Around the same time, he found out that his coach, the closest he has to family in The Netherlands was battling with cancer. His grandfather, whose Olympian dream he carries forward, passed away.
For Jadeja, everything that could have gone wrong has gone wrong, twice over. “I mean I’m not complaining about it. It has only made me stronger, more motivated – yaar ab to aa hi jao aap.”
But he is the picture of good sportsmanship when he laughs it off. “When all these things happen, I’m like now I should stop? Why should I stop now? What else could go wrong? So the attitude at some point changed from ‘this will go wrong, that will go wrong’ to ‘okay, now what else can go wrong?’”
But after the Olympics debacle, he needed to fall in love with the sport again. “Every time if I have setbacks in the elite sports sphere, the only way I know how to get out of these dark holes is to go out there to push myself to the limit or to as far as I can out there.”
He became the first speed skating Indian athlete to skate 100 km on the Frozen Sea in Sweden as part of the Sea Ice Classic, Lulea Tour.
“I knew I really have to do this. So I thought, alright, let’s do 100 and see what happens. And then when I started, it was thrilling.”
He did it in 4 hours 53 minutes. What does that feel like? Out alone on natural ice for 100 km?
“You cannot stop. You have to keep going and I had to fall in love with the sport again, and find myself, and all of those things. It was fun. I think I could have done it faster but because it was my first time, I was also slightly afraid because what if I kill myself? If I go too hard or too fast… But human beings are capable of so much more than we can think or imagine, possibly.”
“And you’re with yourself, and you’re questioning everything you’ve done so far in your life basically. And you need to have the courage to face it.
“I have also seen a lot of people’s journeys also end for whatever reasons.
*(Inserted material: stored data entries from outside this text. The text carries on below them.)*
(** * Dropbox sync: the sync-direction decision and one sync attempt

    A shallow embedding of [DropboxSyncService]
    (src/app/features/dropbox/dropbox-sync.service.ts).

    Timestamps are JavaScript numbers holding whole milliseconds; they are
    integers here ([Z]).  [clientUpdate / 1000] is a true division in the
    source, so the seconds value of the remote is a rational ([Q]), while
    [Math.floor (x / 1000)] is the floor division of [Z].

    An attempt is a computation in a small monad that threads the
    [localStorage] bookkeeping, may throw, and records every effect it
    performs, in order, in a trace.

    The service is embedded twice: first over snapshots whose change time
    is a number, then, in [Nullable], over snapshots whose change time may
    be [undefined] or [null], where [_setLocalLastSync] can refuse its
    argument.  The two agree on numbers. *)

From Stdlib Require Import ZArith QArith List String Bool Lia.
Import ListNotations.
Open Scope string_scope.
Open Scope list_scope.
Open Scope Z_scope.

(** ** Data *)

(** [AppDataComplete]: only [lastLocalSyncModelChange] is read by the service;
    [appData] stands for all the other fields of the snapshot. *)
Record AppDataComplete := mkAppData {
  lastLocalSyncModelChange : Z;
  appData : string
}.

(** [DropboxFileMetadata]: [client_modified] is kept as the instant
    [new Date(r.client_modified).getTime()] yields, in milliseconds. *)
Record DropboxFileMetadata := mkMeta {
  rev : string;
  client_modified : Z
}.

(** [UpdateCheckResult] of check-for-update.util. *)
Inductive UpdateCheckResult :=
| InSync
| LocalUpdateRequired
| RemoteUpdateRequired
| DataDiverged
| LastSyncNotUpToDate.

(** The argument of [checkForUpdate] and of the conflict dialog. *)
Record SyncPoint := mkSyncPoint {
  local : Z;
  lastSync : Z;
  remote : Z
}.

(** Modelled from the spec: check-for-update.util.ts is imported by the
    service and is not among the sources.  This is the decision table of
    section 4.2, evaluated in priority order, first match wins. *)
Definition checkForUpdate (p : SyncPoint) : UpdateCheckResult :=
  if (remote p =? lastSync p) && (local p =? lastSync p) then InSync
  else if (remote p =? lastSync p) && (local p >? lastSync p) then RemoteUpdateRequired
  else if (local p =? lastSync p) && (remote p >? lastSync p) then LocalUpdateRequired
  else if (remote p >? lastSync p) && (local p >? lastSync p) then DataDiverged
  else LastSyncNotUpToDate.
And I did not want to be the guy who almost made it because ‘almost’ does not matter – it’s insignificant, you know?
“So, I kind of just ended up doing the first half hating myself for what I’m doing, and the second half being, ‘I’m going to fix everything. I’m going to get this done.’”
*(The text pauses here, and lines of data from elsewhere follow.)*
Definition FIELDS : list string :=
  [ "org_name";
    "org_website";
    "contact_name";
    "contact_email";
    "contact_phone";
    "mission";
    "programs";
    "event_summary";
    "sponsorship_ask";
    "sponsorship_tiers";
    "audience";
    "impact_metrics" ].

(** [out[k] = v]: a new key goes last, a present key keeps its place. *)
Fixpoint set_item (k : string) (v : pyval) (d : list (string * pyval))
    : list (string * pyval) :=
  match d with
  | [] => [(k, v)]
  | (k', v') :: d' => if String.eqb k k' then (k, v) :: d' else (k', v') :: set_item k v d'
  end.

(** The body of the loop of [_clean_payload]. *)
Definition clean_field (d out : list (string * pyval)) (k : string) : list (string * pyval) :=
  let v := dict_get_default d k (PStr "") in
  let v := match v with PNone => PStr "" | _ => v end in
  set_item k (PStr (strip_ws (py_str v))) out.

(** [d.get] raises on a value that is not a dict. *)
Definition _clean_payload (d : pyval) : outcome (list (string * pyval)) :=
  match d with
  | PDict items => Done (fold_left (clean_field items) FIELDS [])
  | other =>
      Failed (Lib (Exn.AttributeError
                     ("'" ++ type_name other ++ "' object has no attribute 'get'")))
  end.

(** [{k: "" for k in FIELDS}]. *)
Definition empty_profile : list (string * pyval) :=
  fold_left (fun out k => set_item k (PStr "") out) FIELDS [].

(** The double quote. *)
Definition dq : string := String "034"%char EmptyString.

Definition system_prompt : string :=
  "You extract structured sponsorship/outreach information from raw proposal PDF text.

Rules:
- Return ONLY valid JSON. No markdown, no explanations.
- If a field is not present, return " ++ dq ++ dq ++ " (empty string).
- Do NOT invent facts, dates, numbers, sponsors, or metrics. If unsure, keep it " ++ dq ++ dq ++ ".
- Prefer short, clean phrasing that can be pasted into an email.
- Keep each field concise:
  - org_name, org_website, contact_*: short
  - mission: <= 2 sentences
  - programs: <= 6 bullet lines (use newline-separated bullets)
  - event_summary: <= 6 sentences or newline bullets
  - sponsorship_ask: <= 6 bullet lines
  - sponsorship_tiers: if tiers exist, format as newline bullets " ++ dq ++ "Tier - Benefits - Price" ++ dq ++ " else " ++ dq ++ dq ++ "
  - audience: <= 4 bullet lines with any numbers/demographics if present
  - impact_metrics: <= 6 bullet lines with numbers if present

Output schema keys (must match exactly):
org_name, org_website, contact_name, contact_email, contact_phone,
mission, programs, event_summary, sponsorship_ask, sponsorship_tiers,
audience, impact_metrics

Also include an " ++ dq ++ "evidence" ++ dq ++ " object with short supporting snippets:
evidence = {
  " ++ dq ++ "org_name" ++ dq ++ ": " ++ dq ++ "..." ++ dq ++ ",
  " ++ dq ++ "mission" ++ dq ++ ": " ++ dq ++ "..." ++ dq ++ ",
  " ++ dq ++ "programs" ++ dq ++ ": " ++ dq ++ "..." ++ dq ++ ",
  " ++ dq ++ "event_summary" ++ dq ++ ": " ++ dq ++ "..." ++ dq ++ ",
  " ++ dq ++ "sponsorship_ask" ++ dq ++ ": " ++ dq ++ "..." ++ dq ++ ",
  " ++ dq ++ "sponsorship_tiers" ++ dq ++ ": " ++ dq ++ "..." ++ dq ++ ",
  " ++ dq ++ "audience" ++ dq ++ ": " ++ dq ++ "..." ++ dq ++ ",
  " ++ dq ++ "impact_metrics" ++ dq ++ ": " ++ dq ++ "..." ++ dq ++ "
}
Each evidence value should be a short quote or near-quote from the PDF text (<= 200 chars each). If not found, " ++ dq ++ dq ++ ".
".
Where does it come from, this resilience to work towards a goal that’s constantly four years away? “This year I improved like 4 seconds on my 1500-metre time. I finished on the podium on a 60-round marathon in Netherlands and another for a club race on an outdoor track. If I wasn’t improving, I would stop. I’m going to take one year at a time, you know? You don’t take all the four years, you take one year at a time, look at it as if it’s the last one and treat it also like that.”
Jadeja is quite clearly a man with several plans and astonishing numbers to his credit. With one dream, but it’s one which makes it all count.